START Material for the task
(** * Middleware demo application: a shallow embedding and its properties

    The development follows the TypeScript sources of the application:
    the middleware classes under [app/Middleware], the demo controller
    and the route table of [start/routes.ts].

    Conventions of the embedding.
    - A handler runs on a [State]: the request (with its mutable context
      bag [request.ctx]), the response under construction, the static
      rate-limit table and the values the runtime returns (clock, random
      source).  A computation either completes or throws; the state
      survives an exception, as object mutation does in JavaScript.
    - A middleware is a function of the downstream chain [next].
    - JavaScript objects used as dictionaries are finite maps; where the
      program indexes an object literal with a string it was handed
      ([users[token]], [this.features[featureName]]), the members the
      literal inherits from [Object.prototype] are found as well.
      Strings are sequences of 8-bit code units (header values as Node
      decodes them, string constants of the sources in UTF-8); numbers
      that the program keeps integral are in [Z].
    - [console.log] has no effect on the state and is left out. *)

From Stdlib Require Import ZArith Ascii String List Lia.
From stdpp Require Import gmap strings list pretty.

#[local] Set Warnings "-register-all".

Local Open Scope Z_scope.
Local Open Scope string_scope.

(** ** JavaScript primitives used by the sources *)

Module JS.

(** [!!v] for a value that is a string or [undefined]. *)
Definition truthy (v : option string) : bool :=
  match v with
  | Some s => negb (String.eqb s "")
  | None => false
  end.

(** [a || b] on such values. *)
Definition or (a b : option string) : option string :=
  if truthy a then a else b.

(** [a || d] where [d] is a string literal. *)
Definition or_str (a : option string) (d : string) : string :=
  match a with
  | Some s => if String.eqb s "" then d else s
  | None => d
  end.

Fixpoint drop (n : nat) (s : string) : string :=
  match n, s with
  | O, _ => s
  | S n', String _ s' => drop n' s'
  | S _, EmptyString => EmptyString
  end.

(** [s.replace(pat, rep)] with a string pattern: the first occurrence of
    [pat] in [s], wherever it is, is replaced. *)
Fixpoint replace (pat rep s : string) : string :=
  if String.prefix pat s then rep +:+ drop (String.length pat) s
  else match s with
       | EmptyString => EmptyString
       | String c s' => String c (replace pat rep s')
       end.

(** [arr.includes(x)] on an array of strings. *)
Definition includes (arr : list string) (x : string) : bool :=
  existsb (String.eqb x) arr.

(** The names of the members an object literal inherits from
    [Object.prototype].  Each member is a function, and [__proto__] is
    the prototype object, so none of them is falsy; [obj[name]] finds
    them when [obj] has no property of its own under [name]. *)
Definition objectPrototype : list string :=
  ["constructor"; "__defineGetter__"; "__defineSetter__"; "hasOwnProperty";
   "__lookupGetter__"; "__lookupSetter__"; "isPrototypeOf";
   "propertyIsEnumerable"; "toString"; "valueOf"; "__proto__";
   "toLocaleString"].
(** * GroupImports: the weighted-sort import-ordering rule

    A shallow embedding of the ESLint rule that checks and regenerates the
    block of import declarations of a file (the weighted variant of
    [plugin/rules/GroupImports]), together with the shipped pattern-group
    configuration.

    Conventions of the embedding:
    - JavaScript strings are [string]s of code units; [<] on strings is
      [String.ltb] (lexicographic on code units), [===] is [String.eqb].
    - Indices, offsets and the scalar weight are integers of [Z].  Every
      number the rule computes is an integer far below 2^53, so the
      arithmetic of doubles is exact on them.
    - A value that may be [undefined] (the result of [Array.prototype.pop])
      is an [option]; truthiness is written out.
    - A call that may throw returns a [completion]. *)

From Stdlib Require Import ZArith List String Ascii Bool Lia.
From Stdlib Require Import Permutation Sorted.
Import ListNotations.

Local Open Scope string_scope.
Local Open Scope Z_scope.

(** ** The fragment of JavaScript the rule relies on *)

Module Js.

Inductive error : Type := TypeError.

Inductive completion (A : Type) : Type :=
| Normal (a : A)
| Throw (e : error).
Arguments Normal {A} a.
Arguments Throw {A} e.

Definition bind {A B : Type} (c : completion A) (k : A -> completion B)
  : completion B :=
  match c with
  | Normal a => k a
  | Throw e => Throw e
  end.

(** [array.map(f)] for an [f] that may throw: the first exception aborts. *)
Fixpoint mapM {A B : Type} (f : A -> completion B) (l : list A)
  : completion (list B) :=
  match l with
  | [] => Normal []
  | x :: rest =>
      bind (f x) (fun y => bind (mapM f rest) (fun ys => Normal (y :: ys)))
  end.

(** Truthiness of a string-or-undefined value. *)
Definition truthy (v : option string) : bool :=
  match v with
  | Some s => negb (s =? "")%string
  | None => false
  end.

(** A value inside a template literal. *)
Definition toString (v : option string) : string :=
  match v with
  | Some s => s
  | None => "undefined"
  end.
Definition set_registry (r : gmap Z subscription) (σ : engine) : engine :=
  {| registry := r; conn := conn σ; attempt := attempt σ;
     queue := queue σ; pending := pending σ; wire := wire σ |}.

Definition enqueue (c : command) (σ : engine) : engine :=
  {| registry := registry σ; conn := conn σ; attempt := attempt σ;
     queue := queue σ ++ [c]; pending := pending σ; wire := wire σ |}.

Definition set_conn (c : conn_state) (n : nat) (σ : engine) : engine :=
  {| registry := registry σ; conn := c; attempt := n;
     queue := queue σ; pending := pending σ; wire := wire σ |}.

Definition set_state (st : sub_state) (s : subscription) : subscription :=
  {| streamNames := streamNames s; callback := callback s; state := st;
     replay_on_connect := replay_on_connect s |}.

(** Modelled from the spec: [add(id, streams, callback)] of the missing
    SubscriptionRegistry (section 4.1): it fails if [id] is already present
    and not [Removed]; otherwise it inserts a [Pending] entry and enqueues
    a Subscribe command if connected, else marks the entry to be replayed
    on next connect.  The result comes with the engine's state after the
    call. *)
Definition add (id : Z) (names : list str) (cb : Obj) (σ : engine) : result * engine :=
  let insert_pending :=
    if decide (conn σ = Connected) then
      enqueue (Command id Subscribe names)
        (set_registry (<[id := Subscription names cb Pending false]> (registry σ)) σ)
    else
      set_registry (<[id := Subscription names cb Pending true]> (registry σ)) σ in
  match registry σ !! id with
  | Some s =>
      if decide (state s = Removed) then (Ok, insert_pending)
      else (Err DuplicateSubscriptionId, σ)
  | None => (Ok, insert_pending)
  end.

(** Modelled from the spec: the entry point [subscribe(streams, id,
    callback)] of section 6 on a client that has not been stopped: the
    caller's call goes to the registry's [add] (section 2). *)
Definition subscribe (names : list str) (id : Z) (cb : Obj) (σ : engine) :
    result * engine :=
  add id names cb σ.

(** Modelled from the spec: [remove(id)] of the missing registry
    (section 4.1): it fails if [id] is absent; if connected it enqueues
    Unsubscribe and marks the entry [Unsubscribing]; if disconnected the
    entry is [Removed] at once, that is, purged. *)
Definition remove (id : Z) (σ : engine) : result * engine :=
  match registry σ !! id with
  | None => (Err UnknownSubscriptionId, σ)
  | Some s =>
      if decide (conn σ = Connected) then
        (Ok, enqueue (Command id Unsubscribe (streamNames s))
               (set_registry (<[id := set_state Unsubscribing s]> (registry σ)) σ))
      else (Ok, set_registry (delete id (registry σ)) σ)
  end.

(** Modelled from the spec: an entry of the registry is active. *)
Definition is_active (p : Z * subscription) : Prop := state p.2 = Active.

(** Modelled from the spec: [snapshot()] of the missing registry
    (section 4.1), the sequence of active Subscriptions with their ids. *)
Definition snapshot (σ : engine) : list (Z * subscription) :=
  filter is_active (map_to_list (registry σ)).

(** Modelled from the spec: the ids with their streams of the [Active]
    subscriptions, "the registry's active set". *)
Definition active_set (σ : engine) : gmap Z (list str) :=
  streamNames <$> filter is_active (registry σ).

(** Modelled from the spec: an entry is replayed on connect when it is
    active or was marked by [add] (sections 4.1 and 4.2). *)
Definition to_replay (p : Z * subscription) : Prop :=
  state p.2 = Active ∨ replay_on_connect p.2 = true.

#[local] Instance to_replay_dec p : Decision (to_replay p).
Proof. unfold to_replay. apply _. Defined.

(** Modelled from the spec: the Subscribe command of an entry, tagged with
    the entry's own id (section 4.2). *)
Definition replay_command (p : Z * subscription) : command :=
  Command p.1 Subscribe (streamNames p.2).

(** Modelled from the spec: what the supervisor replays on entering
    [Connected] (section 4.2): a Subscribe command, tagged with its
    original id, for each active subscription and for each entry that
    [add] marked while there was no connection. *)
Definition replay (σ : engine) : list command :=
  replay_command <$> filter to_replay (map_to_list (registry σ)).

Definition unmark (s : subscription) : subscription :=
  {| streamNames := streamNames s; callback := callback s; state := state s;
     replay_on_connect := false |}.

(** Modelled from the spec: entering [Connected] (section 4.2): the attempt
    counter is reset to 0 and the replay is sent on the new connection in
    the same step; the queue of caller commands is not touched by it. *)
Definition on_connected (σ : engine) : engine :=
  {| registry := unmark <$> registry σ; conn := Connected; attempt := 0;
     queue := queue σ; pending := pending σ ++ replay σ; wire := replay σ |}.

(** Modelled from the spec: the CommandChannel sends the oldest queued
    command on the live connection and tracks it until acknowledged
    (section 4.3). *)
Definition send_next (σ : engine) : option engine :=
  match queue σ with
  | c :: q =>
      if decide (conn σ = Connected) then
        Some {| registry := registry σ; conn := conn σ; attempt := attempt σ;
                queue := q; pending := pending σ ++ [c]; wire := wire σ ++ [c] |}
      else None
  | [] => None
  end.

(** Modelled from the spec: [Pending] becomes [Active] on acknowledgement
    (section 3, lifecycle). *)
Definition activate (s : subscription) : subscription :=
  match state s with
  | Pending => set_state Active s
  | _ => s
  end.

(** Modelled from the spec: the MessageRouter's acknowledgement path
    (section 4.4): an inbound acknowledgement is matched to a pending
    command by id; the command is resolved and the Subscription advances,
    [Pending] to [Active] for Subscribe, [Removed] and purged for
    Unsubscribe (section 3, lifecycle). *)
Definition acknowledge (id : Z) (σ : engine) : option engine :=
  if decide (conn σ = Connected) then
    match list_find (fun c => cmd_id c = id) (pending σ) with
    | Some (i, c) =>
        Some {| registry :=
                  match kind c with
                  | Subscribe => alter activate id (registry σ)
                  | Unsubscribe => delete id (registry σ)
                  end;
                conn := conn σ; attempt := attempt σ; queue := queue σ;
                pending := delete i (pending σ); wire := wire σ |}
    | None => None
    end
  else None.
(** The loop of [handleConfirmations]: [remaining] is
    [maxAttempts - attempts], so the loop condition holds exactly when
    [remaining] is not zero. *)
Fixpoint confirmLoop (remaining attempts : nat) (w : World) : LoopEnd * World :=
  match remaining with
  | O => (Exited attempts, w)
  | S remaining' =>
    let attempts := S attempts in
    let '(capture, w1) := getCaptureOutput (sleep 1500 w) in
    match capture with
    | None => (Exited attempts, w1)
    | Some output =>
      if isMultiOption output then
        match sendOptionThenEnter (u "2") w1 with
        | (true, w2) => confirmLoop remaining' attempts (sleep 2000 w2)
        | (false, w2) => (Suspended attempts, w2)
        end
      else if isSingleOption output then
        match sendOptionThenEnter (u "1") w1 with
        | (true, w2) => confirmLoop remaining' attempts w2
        | (false, w2) => (Suspended attempts, w2)
        end
      else if isYesNo output then
        match sendOptionThenEnter (u "y") w1 with
        | (true, w2) => confirmLoop remaining' attempts w2
        | (false, w2) => (Suspended attempts, w2)
        end
      else if isEnterPrompt output then
        let '(_, w2) := execSend (quoted (u "Enter")) w1 in
        confirmLoop remaining' attempts w2
      else if isExecuting output then confirmLoop remaining' attempts w1
      else if isIdlePrompt output then (Exited attempts, w1)
      else if isErrorOutput output then (Exited attempts, w1)
      else if attempts <? maxAttempts
      then confirmLoop remaining' attempts (sleep 2000 w1)
      else confirmLoop remaining' attempts w1
    end
  end.

(** [handleConfirmations()]: the loop, then the final state check. *)
Definition handleConfirmations (w : World) : LoopEnd * World :=
  match confirmLoop maxAttempts 0 w with
  | (Exited n, w1) =>
    let '(_, w2) := getCaptureOutput w1 in (Exited n, w2)
  | (Suspended n, w1) => (Suspended n, w1)
  end.

(** The value [injectCommand] resolves with. *)
Record InjectResult : Type := {
  success : bool;
  error : option jsstring
}.

(** JS: command.replace(/'/g, ...): every single quote becomes the five
    units quote, double quote, quote, double quote, quote. *)
Fixpoint escapeQuotes (command : jsstring) : jsstring :=
  match command with
  | [] => []
  | c :: rest =>
    if (c =? 39)%N then [39; 34; 39; 34; 39]%N ++ escapeQuotes rest
    else c :: escapeQuotes rest
  end.

(** [logInjection(command)]: the line for the command is appended to the log
    file; when [fs.appendFileSync] throws, the error is caught and only a
    warning is given, so that nothing is written and the caller goes on. *)
Definition logInjection (command : jsstring) (w : World) : World :=
  match logScript w with
  | Some _ :: rest =>
    {| captureScript := captureScript w; sendScript := sendScript w;
       logScript := rest; trace := trace w |}
  | None :: rest =>
    {| captureScript := captureScript w; sendScript := sendScript w;
       logScript := rest; trace := trace w ++ [LogInjection command] |}
  | [] => act (LogInjection command) w
  end.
END Material for the task
Exact duplication is required for the lines above, from the line that contains "Definition set_state (st" to the line that contains "on next connect.", inclusive; omit all others.

■ **Solution to this task**
Definition set_state (st : sub_state) (s : subscription) : subscription :=
  {| streamNames := streamNames s; callback := callback s; state := st;
     replay_on_connect := replay_on_connect s |}.

(** Modelled from the spec: [add(id, streams, callback)] of the missing
    SubscriptionRegistry (section 4.1): it fails if [id] is already present
    and not [Removed]; otherwise it inserts a [Pending] entry and enqueues
    a Subscribe command if connected, else marks the entry to be replayed
    on next connect.  The result comes with the engine's state after the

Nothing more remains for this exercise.